冒頭、松山社長は「アサヒスーパードライ ドライクリスタル」を“未来志向”で開発したと強調。「当社は新しい価値を提供することで需要を喚起し、マーケット全体の拡大を目指している。例えば『生ジョッキ缶』は既存の『スーパードライ』とほとんどカニバリせず上乗せできている。『ドライクリスタル』も新たな需要を開拓しながら大きく育てていきたい」。
開発背景には“ビール減税以降のビール回帰”と“ライフスタイルの多様化”を挙げた。「1回目のビール減税(20年10月)を経て想定以上にビール回帰が進んだ。昨年10月の価格改定で影響を懸念したものの、トレンドは変わっていない。新商品は2回目の減税(23年10月)と同じタイミングで発売することになるが、お客様に手に取っていただく機会を最大化できればとの考えもある」(松山社長)。
また、ライフスタイルの多様化を背景に、ビール類は世界的にアルコール度数0~3.5%の販売容量が拡大傾向にあると説明。しかし、日本国内の市場は5%前後の製品が約7割を占める。「まだ低アルコールビールの選択肢は少ないものの、当社の調査では3.5%前後(ミドルレンジアルコール)の潜在ニーズを確認できている」とし、「新商品のコアターゲットは自身のライフスタイルに当てはまるビールが無いと感じている方々だ。年齢層は若者や中高年など幅広く想定。喉が渇いた時に勢いよく飲みたい方、食事とともにゆっくり楽しみたい方、友人と遊びながら飲みたい方など、『ドライクリスタル』は様々なシーンに対応できる」。
一方、開発工程では様々なイノベーションに挑戦した。ミドルレンジ商品でありながら本格的な味わいを追求するため、研究所や工場が一体となって生〈非加熱〉製造を実現したほか、ドイツ産ホップ「ポラリス」を一部使用することで冷涼感の余韻を演出、さらに高発酵度醸造によりシャープなキレとクリアな後味にこだわった。
酵母は「スーパードライ」と同様の「318号酵母」を使用。パッケージはレギュラー品のデザインをベースに白を基調とし、赤色の八角枠とプルタブで新しさも打ち出した。商品名の「クリスタル」は“透明感のあるクリアな後味”を表現するとともに、“お客様の人生を躍動的で充実した輝かしいものにしたい”との想いを込めている。
梶浦瑞穂マーケティング本部長は「『ドライクリスタル』の狙いは新しいライフスタイルを提案すること。
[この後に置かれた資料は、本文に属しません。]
(* ===== verification/RaftTraces.v ===== *)
(** RaftTraces: concrete schedules of Raft clusters.  They show that the
    hypotheses of the Raft theorems can hold, and what the implementation does
    where it departs from Raft: two leaders in one term when the number of
    nodes is even, committed entries that are lost, and a leader that panics
    when a peer is added. *)
From stdpp Require Import countable.
From S2P Require Export RaftLog RaftApply Coding.
#[local] Open Scope Z_scope.

(** * A concrete serialisation

    Any injective encoding satisfies [Json]; here, the one of Coding. *)
#[export] Instance LogEntry_countable : Countable LogEntry.
Proof.
  refine (inj_countable' (fun x => (le_Term x, le_Command x)) (fun '(t, c) => mkEntry t c) _).
  by intros [].
Defined.

Definition payload_code : Type :=
  (Z * Z * Z * Z * Z) + (Z * Z * bool) + (Z * Z * Z * Z * Z * list LogEntry * Z) + (Z * Z * bool * Z).

Definition to_code (p : payload) : payload_code :=
  match p with
  | PRequestVote (mkRV k t c i lt) => inl (inl (inl (k, t, c, i, lt)))
  | PRequestVoteReply (mkRVR k t g) => inl (inl (inr (k, t, g)))
  | PAppendEntries (mkAE k t l pi pt es lc) => inl (inr (k, t, l, pi, pt, es, lc))
  | PAppendReply (mkAR k t s m) => inr (k, t, s, m)
  end.

Definition of_code (c : payload_code) : payload :=
  match c with
  | inl (inl (inl (k, t, c, i, lt))) => PRequestVote (mkRV k t c i lt)
  | inl (inl (inr (k, t, g))) => PRequestVoteReply (mkRVR k t g)
  | inl (inr (k, t, l, pi, pt, es, lc)) => PAppendEntries (mkAE k t l pi pt es lc)
  | inr (k, t, s, m) => PAppendReply (mkAR k t s m)
  end.

#[export] Instance payload_countable : Countable payload.
Proof. refine (inj_countable' to_code of_code _). by intros [[]|[]|[]|[]]. Defined.

Definition as_requestVote p := match p with PRequestVote x => Some x | _ => None end.
Definition as_requestVoteReply p := match p with PRequestVoteReply x => Some x | _ => None end.
Definition as_appendEntries p := match p with PAppendEntries x => Some x | _ => None end.
Definition as_appendReply p := match p with PAppendReply x => Some x | _ => None end.

#[export] Program Instance code_json : Json := {|
  Marshal := code;
  Unmarshal_envelope bs := payload_kind <$> uncode bs;
  Unmarshal_requestVote bs := uncode bs ≫= as_requestVote;
  Unmarshal_requestVoteReply bs := uncode bs ≫= as_requestVoteReply;
  Unmarshal_appendEntries bs := uncode bs ≫= as_appendEntries;
  Unmarshal_appendReply bs := uncode bs ≫= as_appendReply;
|}.
Next Obligation. intros p. apply (code_nonempty p). Qed.
Next Obligation. intros p. cbn beta. by rewrite code_roundtrip. Qed.
Next Obligation. intros p. cbn beta. by rewrite code_roundtrip. Qed.
Next Obligation. intros p. cbn beta. by rewrite code_roundtrip. Qed.
Next Obligation. intros p. cbn beta. by rewrite code_roundtrip. Qed.
Next Obligation. intros p. cbn beta. by rewrite code_roundtrip. Qed.

(** * Schedules *)

Definition start (ids : list Z) : World := init ids DefaultConfig true.

(** The newest message in flight from one node to another. *)
Fixpoint find_msg (from to : Z) (ms : list WireMessage) : nat :=
  match ms with
  | [] => 0
  | m :: ms' =>
      if decide (Exists (fun m' => From m' = from /\ To m' = to) ms') then S (find_msg from to ms')
      else if decide (From m = from /\ To m = to) then 0%nat else S (find_msg from to ms')
  end.

Inductive play : Type :=
  | Elect (v : Z) | Beat (v : Z) | Say (v : Z) (c : bytes) | Pass (from to : Z).

(** The actions a play stands for, resolved while it runs. *)
Fixpoint resolve (ids : list Z) (ps : list play) (w : World) : list action :=
  match ps with
  | [] => []
  | p :: ps' =>
      let act := match p with
                 | Elect v => Tick v timerElection
                 | Beat v => Tick v timerHeartbeat
                 | Say v c => ProposeAt v c
                 | Pass from to => Deliver (find_msg from to (w_net w))
                 end in
      match exec ids act w with
      | Some w' => act :: resolve ids ps' w'
      | None => [act]
      end
  end.

Definition schedule (ids : list Z) (ps : list play) : list action := resolve ids ps (start ids).
Definition outcome_of (ids : list Z) (ps : list play) : option World :=
  exec_all ids (schedule ids ps) (start ids).

Definition split_brain : list play :=
  [Elect 1; Elect 3; Pass 1 2; Pass 2 1; Pass 3 4; Pass 4 3].

Definition elected : list play := [Elect 1; Pass 1 2; Pass 2 1].

(** Node 2 leads term 1 and appends x, which it cannot replicate; node 1 leads
    term 2, and node 2 answers its empty heartbeat with the length of its own
    log; node 1 appends y and counts that answer as a replica of y, so it
    commits and applies y; node 2 leads term 3, replicates x to node 3 and
    applies x. *)
Definition lost_commit : list play :=
  [ Elect 2; Pass 2 3; Pass 3 2; Say 2 [Byte.x78];
    Elect 1; Elect 1; Pass 1 3; Pass 3 1; Pass 1 2; Say 1 [Byte.x79]; Pass 2 1;
    Elect 2; Pass 2 3; Pass 3 2; Pass 2 3; Pass 3 2; Pass 2 3; Pass 3 2; Say 2 [Byte.x7a];
    Pass 2 3; Pass 3 2].

Definition steps_of (ids : list Z) (ps : list play) : nat := length (schedule ids ps).

(** A play that runs, and what can be checked on the world it ends in. *)
Lemma run_result ids ps (P : World -> bool) :
  match outcome_of ids ps with Some w => P w | None => false end = true ->
  exists w, reach ids DefaultConfig true (steps_of ids ps) w /\ P w = true.
Proof.
  destruct (outcome_of ids ps) as [w|] eqn:E; [|done]. intros HP. exists w. split; [|done].
  by apply exec_all_steps.
Qed.

Definition leads (v : Z) (w : World) : bool :=
  match w_nodes w !! v with Some a => IsLeader a | None => false end.
Definition term_of (v : Z) (w : World) : Z :=
  match w_nodes w !! v with Some a => currentTerm a | None => 0 end.

(** C23: with an even number of nodes there can be two leaders in one term:
    [len(Peers())/2 + 1] votes are half of the cluster, so with four nodes two
    candidates can be elected by two votes each. *)
Theorem raft_even_cluster_split_brain :
  exists n w, reach [1; 2; 3; 4] DefaultConfig true n w /\
    leads 1 w = true /\ leads 3 w = true /\ term_of 1 w = term_of 3 w.
Proof.
  destruct (run_result [1; 2; 3; 4] split_brain
    (fun w => leads 1 w && leads 3 w && (term_of 1 w =? term_of 3 w))) as (w & Hr & HP);
    [by vm_compute|].
  apply andb_prop in HP as [HP Ht]. apply andb_prop in HP as [H1 H3]. apply Z.eqb_eq in Ht.
  exists (steps_of [1; 2; 3; 4] split_brain), w. split; [exact Hr|done].
Qed.

(** C22: committed entries can be lost, even with three nodes and one leader per
    term: a follower answers every accepted AppendEntries with the length of
    its whole log, which may hold entries the leader does not have, and the
    leader counts that as its own entries being replicated.  Two nodes then
    apply different commands at index 1. *)
Theorem raft_committed_entry_lost :
  exists n w, reach [1; 2; 3] DefaultConfig true n w /\
    (1, (1, [Byte.x79])) ∈ w_applied w /\ (2, (1, [Byte.x78])) ∈ w_applied w.
Proof.
  destruct (run_result [1; 2; 3] lost_commit
    (fun w => bool_decide ((1, (1, [Byte.x79])) ∈ w_applied w) &&
              bool_decide ((2, (1, [Byte.x78])) ∈ w_applied w))) as (w & Hr & HP);
    [by vm_compute|].
  apply andb_prop in HP as [H1%bool_decide_eq_true H2%bool_decide_eq_true].
  exists (steps_of [1; 2; 3] lost_commit), w. split; [exact Hr|done].
Qed.

(** A leader panics at its next heartbeat when a peer was registered after
    its election: the new peer has no next index, so the slice of the log
    starts at 2^32 - 1. *)
Theorem raft_added_peer_panics :
  exists n w a, reach [1; 2; 3] DefaultConfig true n w /\ w_nodes w !! 1 = Some a /\
    is_ret (OnTick timerHeartbeat (mkEnv 1 [2; 3] 0 (fun _ => 0)) a) /\
    OnTick timerHeartbeat (mkEnv 1 [2; 3; 4] 0 (fun _ => 0)) a = Panic (SliceOutOfRange (2 ^ 32 - 1) 0).
Proof.
  destruct (run_result [1; 2; 3] elected (fun w => match w_nodes w !! 1 with
    | Some a =>
        match OnTick timerHeartbeat (mkEnv 1 [2; 3] 0 (fun _ => 0)) a,
              OnTick timerHeartbeat (mkEnv 1 [2; 3; 4] 0 (fun _ => 0)) a with
        | Ret _, Panic p => bool_decide (p = SliceOutOfRange (2 ^ 32 - 1) 0)
        | _, _ => false
        end
    | None => false end)) as (w & Hr & HP); [by vm_compute|].
  destruct (w_nodes w !! 1) as [a|] eqn:Ea; [|done].
  exists (steps_of [1; 2; 3] elected), w, a. split; [exact Hr|]. split; [done|].
  destruct (OnTick _ (mkEnv 1 [2; 3] _ _) a); [|done].
  destruct (OnTick _ (mkEnv 1 [2; 3; 4] _ _) a); [done|]. apply bool_decide_eq_true in HP as ->.
  split; [by eexists|done].
Qed.

(** * Witnesses *)

Lemma raft_election_safety_witness :
  exists n w, reach [1; 2; 3] DefaultConfig true n w /\ (1, 1) ∈ w_leaders w /\
    forall l, (1, l) ∈ w_leaders w -> l = 1.
Proof.
  destruct (run_result [1; 2; 3] elected (fun w => bool_decide ((1, 1) ∈ w_leaders w)))
    as (w & Hr & HP); [by vm_compute|]. apply bool_decide_eq_true in HP.
  exists (steps_of [1; 2; 3] elected), w.
  split; [done|]. split; [done|]. intros l Hl.
  assert (Hnd : NoDup [1; 2; 3]) by (apply (bool_decide_unpack _); vm_compute; exact I).
  assert (Hpos : 0 ∉ [1; 2; 3]) by (apply (bool_decide_unpack _); vm_compute; exact I).
  assert (Hc : cfg_ok DefaultConfig) by (apply (bool_decide_unpack _); vm_compute; exact I).
  assert (Hn : Z.of_nat (steps_of [1; 2; 3] elected) <= k_max) by (vm_compute; discriminate).
  destruct (raft_election_safety [1; 2; 3] DefaultConfig true _ w Hnd Hpos eq_refl Hc Hn Hr) as [Hu _].
  by apply (Hu 1).
Defined.

Lemma raft_handlers_never_panic_witness :
  exists n w a, reach [1; 2; 3] DefaultConfig true n w /\ w_nodes w !! 1 = Some a /\
    exists a' fx, OnTick timerHeartbeat (env_at [1; 2; 3] 1) a = Ret (tt, a', fx) /\
      log_bounds (Z.of_nat n + 1) a'.
Proof.
  destruct (run_result [1; 2; 3] elected (fun w => bool_decide (is_Some (w_nodes w !! 1))))
    as (w & Hr & HP); [by vm_compute|]. apply bool_decide_eq_true in HP as [a Ha].
  exists (steps_of [1; 2; 3] elected), w, a.
  split; [done|]. split; [done|].
  apply (raft_handlers_never_panic [1; 2; 3] DefaultConfig true _ w 1 (OnTick timerHeartbeat)
    (w_net w) (w_delivered w) (env_at [1; 2; 3] 1) a).
  - apply (bool_decide_unpack _). vm_compute. exact I.
  - apply (bool_decide_unpack _). vm_compute. exact I.
  - by vm_compute.
  - exact Hr.
  - constructor.
  - exact Ha.
  - done.
Defined.

Definition replicated : list play := elected ++ [Say 1 [Byte.x78]; Pass 1 2].

Definition node_at (v : Z) (w : World) (P : Algorithm -> bool) : bool :=
  match w_nodes w !! v with Some a => P a | None => false end.

Lemma node_at_elim v w P : node_at v w P = true -> exists a, w_nodes w !! v = Some a /\ P a = true.
Proof. unfold node_at. destruct (w_nodes w !! v) as [a|]; [eauto|done]. Qed.

Lemma raft_log_matching_witness :
  exists n w a1 a2, reach [1; 2; 3] DefaultConfig true n w /\
    w_nodes w !! 1 = Some a1 /\ w_nodes w !! 2 = Some a2 /\
    term_at (log a2) 1 = 1 /\ take 1 (log a1) = take 1 (log a2).
Proof.
  destruct (run_result [1; 2; 3] replicated (fun w =>
    node_at 1 w (fun a => (zlen (log a) =? 1) && (term_at (log a) 1 =? 1)) &&
    node_at 2 w (fun a => (zlen (log a) =? 1) && (term_at (log a) 1 =? 1))))
    as (w & Hr & HP); [by vm_compute|].
  apply andb_prop in HP as [H1 H2].
  destruct (node_at_elim _ _ _ H1) as (a1 & Ha1 & E1). destruct (node_at_elim _ _ _ H2) as (a2 & Ha2 & E2).
  apply andb_prop in E1 as [L1%Z.eqb_eq T1%Z.eqb_eq], E2 as [L2%Z.eqb_eq T2%Z.eqb_eq].
  exists (steps_of [1; 2; 3] replicated), w, a1, a2. split_and!; [done..|].
  apply (raft_log_matching [1; 2; 3] DefaultConfig true (steps_of [1; 2; 3] replicated) w 1 2 a1 a2 1).
  - apply (bool_decide_unpack _). vm_compute. exact I.
  - apply (bool_decide_unpack _). vm_compute. exact I.
  - reflexivity.
  - apply (bool_decide_unpack _). vm_compute. exact I.
  - vm_compute. discriminate.
  - exact Hr.
  - exact Ha1.
  - exact Ha2.
  - lia.
  - by rewrite L1.
  - by rewrite L2.
  - by rewrite T1, T2.
Defined.

Lemma raft_applies_in_order_witness :
  exists n w a, reach [1; 2; 3] DefaultConfig true n w /\ w_nodes w !! 2 = Some a /\
    lastApplied a = 2 /\ applied_at 2 w = seqZ 1 2 /\ commitIndex a <= 2.
Proof.
  destruct (run_result [1; 2; 3] lost_commit (fun w => node_at 2 w (fun a => lastApplied a =? 2)))
    as (w & Hr & HP); [by vm_compute|].
  destruct (node_at_elim _ _ _ HP) as (a & Ha & El). apply Z.eqb_eq in El.
  exists (steps_of [1; 2; 3] lost_commit), w, a. split; [done|]. split; [done|]. split; [done|].
  assert (Hgoal : applied_at 2 w = seqZ 1 (lastApplied a) /\ commitIndex a <= lastApplied a);
    [|by rewrite El in Hgoal].
  apply (raft_applies_in_order [1; 2; 3] DefaultConfig (steps_of [1; 2; 3] lost_commit) w 2 a).
  - apply (bool_decide_unpack _). vm_compute. exact I.
  - apply (bool_decide_unpack _). vm_compute. exact I.
  - vm_compute. discriminate.
  - exact Hr.
  - exact Ha.
Defined.

(** A follower whose entry of term 1 is replaced by the leader's of term 2. *)
Definition stale_follower : Algorithm :=
  set_log [mkEntry 1 [Byte.x78]] (set_currentTerm 1 (New DefaultConfig true)).
Definition fresh_append : appendEntries :=
  mkAE kindAppendEntries 2 3 0 0 [mkEntry 2 [Byte.x79]; mkEntry 2 [Byte.x7a]] 1.

Lemma AppendEntries_effect_witness :
  exists a' fx, handleAppendEntries 3 fresh_append (mkEnv 1 [2; 3] 0 (fun _ => 0)) stale_follower
      = Ret (tt, a', fx) /\
    log a' = [mkEntry 2 [Byte.x79]; mkEntry 2 [Byte.x7a]] /\ commitIndex a' = 1 /\ lastApplied a' = 1.
Proof.
  destruct (AppendEntries_effect 10 3 fresh_append (mkEnv 1 [2; 3] 0 (fun _ => 0)) stale_follower)
    as (a' & fx & E & _ & _ & _ & Hl & Hc & Ha & _).
  - constructor; vm_compute; intuition discriminate.
  - vm_compute. discriminate.
  - split; [reflexivity|]. vm_compute. intuition discriminate.
  - vm_compute. discriminate.
  - exists a', fx. split; [exact E|]. split; [exact Hl|]. rewrite Hl in Hc. split; [exact Hc|].
    rewrite Hc in Ha. exact Ha.
Defined.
新たなユーザーや飲用シーンを開拓し、10年後のど真ん中を目指していく」。
新商品は家庭用の350ml缶と500ml缶。店頭売価はレギュラー品と同等を想定。純アルコール量はそれぞれ9.8gと14gで、レギュラーの「スーパードライ」(350ml缶・14g)に比べて約70%に抑えられている。
年内の販売目標は150万ケース。今後は市場動向を慎重に見極めながら業務用への展開も視野に入れ、30年頃には年間1千万ケース規模を見込む。広告のキーメッセージは「研ぎ澄まされた、透明感あるDRY。」。発売前を含め3か月で6千GRPのテレビCMを投下しトライアルを喚起する。